Il n'a pas le profil d'une star. Et pourtant, François Jagut est dans la lumière depuis la mi-octobre, depuis que le guide Gault&Millau Luxembourg l'a élu chef de l'année 2025. En poste depuis vingt ans aux Roses, le restaurant gastronomique du Casino 2000 de Mondorf, le chef breton de 44 ans travaille "caché" dans ce grand temple du jeu. Pour rejoindre son restaurant, il faut longer une zone de machines à sous et monter un petit escalier. Des joueurs peuvent passer des heures à rêver de décrocher le jackpot sans forcément prêter attention aux trésors gastronomiques que l'on retrouve dans ses assiettes. Discret, on l'aperçoit alors dans sa très grande cuisine, celle où il a été le second du Mosellan Alain Pierron pendant une quinzaine d'années avant de prendre lui-même les commandes du restaurant. Sa longévité en cuisine est plutôt rare dans la gastronomie. "Je me plais bien ici, on me fait confiance. On avance, on arrive à faire de nouvelles choses" dit-il.

Quelque part, François Jagut est un joueur lui-aussi. "J'aime installer un jeu entre le client et moi" répète t-il. S'il avoue vouloir faire plus simple dans l'assiette aujourd'hui, il s'évertue en revanche à susciter de la curiosité constamment. "Je n'ai pas de plat signature" nous répond t-il par exemple. "Ça ne m'intéresse pas spécialement qu'un client vienne chez moi pour manger un plat en particulier. Je ne suis d'ailleurs pas très "plats traditionnels". Je préfère qu'il vienne pour manger un produit, mais qu'il ne sache pas du tout comment je vais le lui préparer. Qu'il trouve quelque chose dans son assiette qui l'interpelle. C'est à partir de là qu'un jeu s'installe."

Amoureux des produits de la mer, l'homme dégage de la simplicité, de la modestie, presque de la réserve. Depuis quelques semaines, il joue le jeu face aux micros tendus mais on devine son envie de retourner derrière les fourneaux pour trouver une nouvelle façon de surprendre les clients. Pour lui, la cuisine est autant une histoire de goût que de partage. De son enfance en Bretagne, il retient surtout les repas familiaux autour des galettes. "C'est là que j'ai découvert qu'on pouvait passer un moment extraordinaire juste en mangeant une galette saucisse" se souvient-il.

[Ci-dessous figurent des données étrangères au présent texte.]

(* ===== verification/Utf8.v ===== *)
(** * Decoding UTF-8 ([core::str::from_utf8], [String::from_utf8_lossy])

    The standard library's validation of bytes, one character at a time, with
    the two decoders the transports use: the strict one with its error, and
    the one that puts U+FFFD for what is not UTF-8. *)
From S2P Require Import Prelude.
From Stdlib Require Import Ascii.
Open Scope stdpp_scope.
Open Scope nat_scope.

Definition within (lo hi : N) (b : ascii) : bool := ((lo <=? N_of_ascii b) && (N_of_ascii b <=? hi))%N.

(** [UTF8_CHAR_WIDTH] *)
Definition char_width (b : ascii) : nat :=
  if within 0 127 b then 1 else if within 194 223 b then 2 else
  if within 224 239 b then 3 else if within 240 244 b then 4 else 0.

(** Which bytes may follow the first: no overlong forms, no surrogates,
    nothing above U+10FFFF. *)
Definition second_byte_ok (first b : ascii) : bool :=
  match N_of_ascii first with
  | 224 => within 160 191 b
  | 237 => within 128 159 b
  | 240 => within 144 191 b
  | 244 => within 128 143 b
  | _ => within 128 191 b
  end%N.

(** What the bytes begin with: a character of so many bytes, so many bytes
    that no character begins with, or part of a character. *)
Inductive Utf8Unit := Char (width : nat) | Invalid (error_len : nat) | Incomplete.

Fixpoint continuation (seen more : nat) (l : list ascii) : Utf8Unit :=
  match more with
  | O => Char seen
  | S more =>
      match l with
      | [] => Incomplete
      | b :: l => if within 128 191 b then continuation (S seen) more l else Invalid seen
      end
  end.
Definition utf8_step (l : list ascii) : Utf8Unit :=
  match l with
  | [] => Incomplete
  | first :: l =>
      match char_width first with
      | O => Invalid 1
      | 1 => Char 1
      | S (S more) =>
          match l with
          | [] => Incomplete
          | b :: l => if second_byte_ok first b then continuation 2 more l else Invalid 1
          end
      end
  end.

Record Utf8Error := mkUtf8Error { valid_up_to : nat; error_len : option nat }.

Fixpoint validate_from (fuel valid : nat) (l : list ascii) : option Utf8Error :=
  match fuel, l with
  | S fuel, _ :: _ =>
      match utf8_step l with
      | Char n => validate_from fuel (valid + n) (drop n l)
      | Invalid n => Some (mkUtf8Error valid (Some n))
      | Incomplete => Some (mkUtf8Error valid None)
      end
  | _, _ => None
  end.
Definition from_utf8 (l : list ascii) : result Utf8Error (list ascii) :=
  match validate_from (length l) 0 l with Some e => Err e | None => Ok l end.

Definition REPLACEMENT_CHARACTER : list ascii := ascii_of_nat <$> [239; 191; 189].

Fixpoint lossy_from (fuel : nat) (l : list ascii) : list ascii :=
  match fuel, l with
  | S fuel, _ :: _ =>
      match utf8_step l with
      | Char n => take n l ++ lossy_from fuel (drop n l)
      | Invalid n => REPLACEMENT_CHARACTER ++ lossy_from fuel (drop n l)
      | Incomplete => REPLACEMENT_CHARACTER
      end
  | _, _ => []
  end.
Definition from_utf8_lossy (l : list ascii) : list ascii := lossy_from (length l) l.

Example lossy_examples :
  (λ l, nat_of_ascii <$> from_utf8_lossy (ascii_of_nat <$> l)) <$>
    [[65; 195; 169]; [255; 65]; [226; 130]; [226; 130; 65]; [237; 160; 128]; [240; 159; 152; 128]]
  = [[65; 195; 169]; [239; 191; 189; 65]; [239; 191; 189]; [239; 191; 189; 65];
     [239; 191; 189; 239; 191; 189; 239; 191; 189]; [240; 159; 152; 128]].
Proof. vm_compute. reflexivity. Qed.

(** ** Laws *)
Lemma continuation_bounds seen more l :
  match continuation seen more l with
  | Char n => n = seen + more ∧ more ≤ length l
  | Invalid n => seen ≤ n < seen + more ∧ n < seen + length l
  | Incomplete => length l < more
  end.
Proof.
  revert seen l. induction more as [|more IH]; intros seen l; csimpl; [lia|].
  destruct l as [|b l]; csimpl; [lia|]. destruct (within 128 191 b); [|lia].
  specialize (IH (S seen) l). destruct (continuation (S seen) more l); lia.
Qed.
Lemma char_width_le b : char_width b ≤ 4.
Proof. unfold char_width. repeat case_match; lia. Qed.
Lemma utf8_step_bounds l :
  l ≠ [] →
  match utf8_step l with
  | Char n => 0 < n ≤ 4 ∧ n ≤ length l
  | Invalid n => 0 < n ≤ 3 ∧ n ≤ length l
  | Incomplete => length l ≤ 3
  end.
Proof.
  intros Hl. destruct l as [|f l]; [done|]. csimpl. pose proof (char_width_le f) as Hw.
  destruct (char_width f) as [|[|more]]; [lia..|].
  destruct l as [|b l]; csimpl; [lia|]. destruct (second_byte_ok f b); [|lia].
  pose proof (continuation_bounds 2 more l). destruct (continuation 2 more l); lia.
Qed.

(** A unit is decided by its own bytes: what follows does not change it. *)
Lemma continuation_app seen more l m :
  continuation seen more l ≠ Incomplete → continuation seen more (l ++ m) = continuation seen more l.
Proof.
  revert seen l. induction more as [|more IH]; intros seen l; csimpl; [done|].
  destruct l as [|b l]; csimpl; [done|]. destruct (within 128 191 b); [|done]. apply IH.
Qed.
Lemma utf8_step_app l m : utf8_step l ≠ Incomplete → utf8_step (l ++ m) = utf8_step l.
Proof.
  destruct l as [|f l]; csimpl; [done|]. destruct (char_width f) as [|[|more]]; [done..|].
  destruct l as [|b l]; csimpl; [done|]. destruct (second_byte_ok f b); [|done]. apply continuation_app.
Qed.

Lemma lossy_from_fuel fuel l : length l ≤ fuel → lossy_from fuel l = from_utf8_lossy l.
Proof.
  unfold from_utf8_lossy. remember (length l) as k eqn:Hk. revert fuel l Hk.
  induction k as [k IH] using lt_wf_ind. intros fuel l -> Hf.
  destruct l as [|b l]; [by destruct fuel|]. destruct fuel as [|fuel]; [csimpl in *; lia|].
  pose proof (utf8_step_bounds (b :: l) ltac:(done)) as Hb. cbn [lossy_from length] in *.
  destruct (utf8_step (b :: l)) as [n|n|]; [..|done]; f_equal.
  all: assert (length (drop n (b :: l)) ≤ length l) by (rewrite length_drop; csimpl; lia).
  all: rewrite (IH (length (drop n (b :: l)))) by (done || csimpl; lia).
  all: symmetry; apply (IH (length (drop n (b :: l)))); csimpl; try done; lia.
Qed.
Lemma lossy_step l :
  l ≠ [] →
  from_utf8_lossy l =
    match utf8_step l with
    | Char n => take n l ++ from_utf8_lossy (drop n l)
    | Invalid n => REPLACEMENT_CHARACTER ++ from_utf8_lossy (drop n l)
    | Incomplete => REPLACEMENT_CHARACTER
    end.
Proof.
  intros Hl. pose proof (utf8_step_bounds l Hl) as Hb. destruct l as [|b l]; [done|].
  unfold from_utf8_lossy at 1. cbn [lossy_from length].
  destruct (utf8_step (b :: l)) as [n|n|]; [..|done]; f_equal;
    apply lossy_from_fuel; rewrite length_drop; csimpl; lia.
Qed.

(** A unit is decided by its own bytes alone. *)
Lemma continuation_local seen more l n :
  continuation seen more l = Char n → continuation seen more (take (n - seen) l) = Char n.
Proof.
  revert seen l. induction more as [|more IH]; intros seen l; csimpl; [done|].
  destruct l as [|b l]; csimpl; [done|]. destruct (within 128 191 b) eqn:Hb; [|done]. intros Hc.
  pose proof (continuation_bounds (S seen) more l) as Hn. rewrite Hc in Hn.
  replace (n - seen) with (S (n - S seen)) by lia. csimpl. rewrite Hb. by apply IH.
Qed.
Lemma utf8_step_local l n : utf8_step l = Char n → utf8_step (take n l) = Char n.
Proof.
  destruct l as [|f l]; csimpl; [done|]. destruct (char_width f) as [|[|more]] eqn:Hw; [done|..].
  - intros [= <-]. csimpl. by rewrite Hw.
  - destruct l as [|b l]; csimpl; [done|]. destruct (second_byte_ok f b) eqn:Hb; [|done]. intros Hc.
    pose proof (continuation_bounds 2 more l) as Hn. rewrite Hc in Hn.
    apply continuation_local in Hc. destruct n as [|[|n]]; [lia..|]. csimpl. rewrite Hw, Hb.
    by replace (S (S n) - 2) with n in Hc by lia.
Qed.
Lemma continuation_cut seen more l n :
  continuation seen more l = Invalid n → continuation seen more (take (n - seen) l) = Incomplete.
Proof.
  revert seen l. induction more as [|more IH]; intros seen l; csimpl; [done|].
  destruct l as [|b l]; csimpl; [done|]. destruct (within 128 191 b) eqn:Hb.
  - intros Hc. pose proof (continuation_bounds (S seen) more l) as Hn. rewrite Hc in Hn.
    replace (n - seen) with (S (n - S seen)) by lia. csimpl. rewrite Hb. by apply IH.
  - intros [= <-]. by rewrite Nat.sub_diag.
Qed.
Lemma lossy_invalid l n : utf8_step l = Invalid n → from_utf8_lossy (take n l) = REPLACEMENT_CHARACTER.
Proof.
  intros Hs. pose proof (utf8_step_bounds l ltac:(by intros ->)) as Hb. rewrite Hs in Hb.
  assert (utf8_step (take n l) = Incomplete ∨ n = 1 ∧ utf8_step (take n l) = Invalid 1) as Hcut.
  { revert Hs. destruct l as [|f l]; csimpl; [done|]. destruct (char_width f) as [|[|more]] eqn:Hw; [|done|].
    - intros [= <-]. right. csimpl. by rewrite Hw.
    - left. revert Hs. destruct l as [|b l]; csimpl; [done|]. destruct (second_byte_ok f b) eqn:Hsb.
      + intros Hc. pose proof (continuation_bounds 2 more l) as Hn. rewrite Hc in Hn.
        apply continuation_cut in Hc. destruct n as [|[|n]]; [lia..|]. csimpl. rewrite Hw, Hsb.
        by replace (S (S n) - 2) with n in Hc by lia.
      + intros [= <-]. csimpl. by rewrite Hw. }
  rewrite lossy_step by (intros H0%(f_equal length); rewrite length_take_le in H0 by lia; csimpl in H0; lia).
  destruct Hcut as [->|[-> ->]]; [done|]. by rewrite drop_ge by (rewrite length_take; lia).
Qed.

(** ** Valid text *)
Inductive utf8_text : list ascii → Prop :=
| text_nil : utf8_text []
| text_char c l : utf8_step c = Char (length c) → utf8_text l → utf8_text (c ++ l).

Lemma lossy_text_app l m : utf8_text l → from_utf8_lossy (l ++ m) = l ++ from_utf8_lossy m.
Proof.
  induction 1 as [|c l Hs _ IH]; [done|].
  assert (c ≠ []) as Hc by (by intros ->). rewrite <- (assoc_L (++)).
  rewrite lossy_step, utf8_step_app, Hs, take_app_length, drop_app_length, IH by (by rewrite ?Hs || by destruct c).
  by rewrite (assoc_L (++)).
Qed.
Lemma lossy_text l : utf8_text l → from_utf8_lossy l = l.
Proof. intros Hl. pose proof (lossy_text_app l [] Hl) as H. change (from_utf8_lossy []) with (@nil ascii) in H. by rewrite !(right_id_L [] (++)) in H. Qed.

(** What the lossy decoder gives is text. *)
Lemma utf8_text_app l m : utf8_text l → utf8_text m → utf8_text (l ++ m).
Proof. induction 1 as [|c l Hs _ IH]; [done|]. intros Hm. rewrite <- (assoc_L (++)). constructor; auto. Qed.
Lemma replacement_text : utf8_text REPLACEMENT_CHARACTER.
Proof.
  rewrite <- (right_id_L [] (++) REPLACEMENT_CHARACTER). by repeat constructor.
Qed.
Lemma lossy_utf8_text l : utf8_text (from_utf8_lossy l).
Proof.
  remember (length l) as k eqn:Hk. revert l Hk. induction k as [k IH] using lt_wf_ind. intros l ->.
  destruct l as [|b l]; [constructor|]. pose proof (utf8_step_bounds (b :: l) ltac:(done)) as Hb.
  rewrite lossy_step by done. destruct (utf8_step (b :: l)) as [n|n|] eqn:Hs; [..|apply replacement_text].
  all: apply utf8_text_app || (apply utf8_text_app; [apply replacement_text|]).
  - apply utf8_step_local in Hs. rewrite <- (right_id_L [] (++) (take n (b :: l))). constructor; [|constructor].
    rewrite Hs, length_take. f_equal. lia.
  - eapply IH; [|done]. rewrite length_drop. csimpl in *. lia.
  - apply replacement_text.
  - eapply IH; [|done]. rewrite length_drop. csimpl in *. lia.
Qed.

(** The strict decoder accepts text; otherwise its error splits the bytes into
    text and what no text begins with. *)
Lemma validate_from_spec fuel valid l :
  length l ≤ fuel →
  match validate_from fuel valid l with
  | None => utf8_text l
  | Some e => ∃ p q, l = p ++ q ∧ q ≠ [] ∧ valid_up_to e = valid + length p ∧ utf8_text p ∧
      utf8_step q = match error_len e with Some k => Invalid k | None => Incomplete end
  end.
Proof.
  revert valid l. induction fuel as [|fuel IH]; intros valid l Hf.
  { destruct l; csimpl in *; [constructor|lia]. }
  destruct l as [|b l]; [constructor|].
  pose proof (utf8_step_bounds (b :: l) ltac:(done)) as Hb. cbn [validate_from].
  destruct (utf8_step (b :: l)) as [n|n|] eqn:Hs.
  2,3: exists [], (b :: l); csimpl; rewrite Nat.add_0_r; repeat split; done || constructor.
  specialize (IH (valid + n) (drop n (b :: l)) ltac:(rewrite length_drop; csimpl in *; lia)).
  assert (utf8_step (take n (b :: l)) = Char (length (take n (b :: l)))) as Hn.
  { rewrite length_take_le by lia. by apply utf8_step_local. }
  destruct (validate_from fuel (valid + n) (drop n (b :: l))) as [e|].
  - destruct IH as (p & q & Hl & Hq & Hv & Hp & He). exists (take n (b :: l) ++ p), q. split_and!; [|done| |by constructor|done].
    + rewrite <- (assoc_L (++)), <- Hl. by rewrite take_drop.
    + rewrite Hv, length_app, length_take_le; lia.
  - rewrite <- (take_drop n (b :: l)). by constructor.
Qed.
Lemma from_utf8_spec l :
  match from_utf8 l with
  | Ok t => t = l ∧ utf8_text l
  | Err e => ∃ p q, l = p ++ q ∧ q ≠ [] ∧ valid_up_to e = length p ∧ utf8_text p ∧
      utf8_step q = match error_len e with Some k => Invalid k | None => Incomplete end
  end.
Proof.
  unfold from_utf8. pose proof (validate_from_spec (length l) 0 l ltac:(done)).
  by destruct (validate_from (length l) 0 l).
Qed.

Le chef s'est fait tout seul: dans son entourage proche, personne ne travaille dans la restauration. Seul son père était boucher "dans une grosse structure". "L'avantage, c'est que je n'ai pas été formaté. J'ai fait ce que j'ai voulu" nous raconte t-il. "Des fois, quand on doit prendre la succession de ses parents, ça peut être compliqué. Vous pouvez vous sentir emprisonné dans quelque chose qui ne vous plaît pas forcément." Il a plutôt inspiré son frère cadet, resté en Bretagne à Quimper, qui depuis est passé à la pâtisserie.

Après avoir suivi le chemin classique -BEP, BAC Pro- puis frappé à la porte "d'un petit resto" à côté de chez lui, François s'est lancé à la découverte de grandes maisons. Dont celles du chef français Marc Veyrat à Megève et Veyrier-du-Lac, les deux auréolées de trois macarons Michelin. "Découvrir le monde des restaurants triplement étoilés, c'est quelque chose d'unique. J'ai énormément appris" explique t-il. "C'est là que je me suis rendu compte qu'on pouvait apporter sa touche à une recette classique que tout le monde apprend à l'école. Il suffit de bricoler deux, trois trucs et c'est possible d'en faire une recette emblématique."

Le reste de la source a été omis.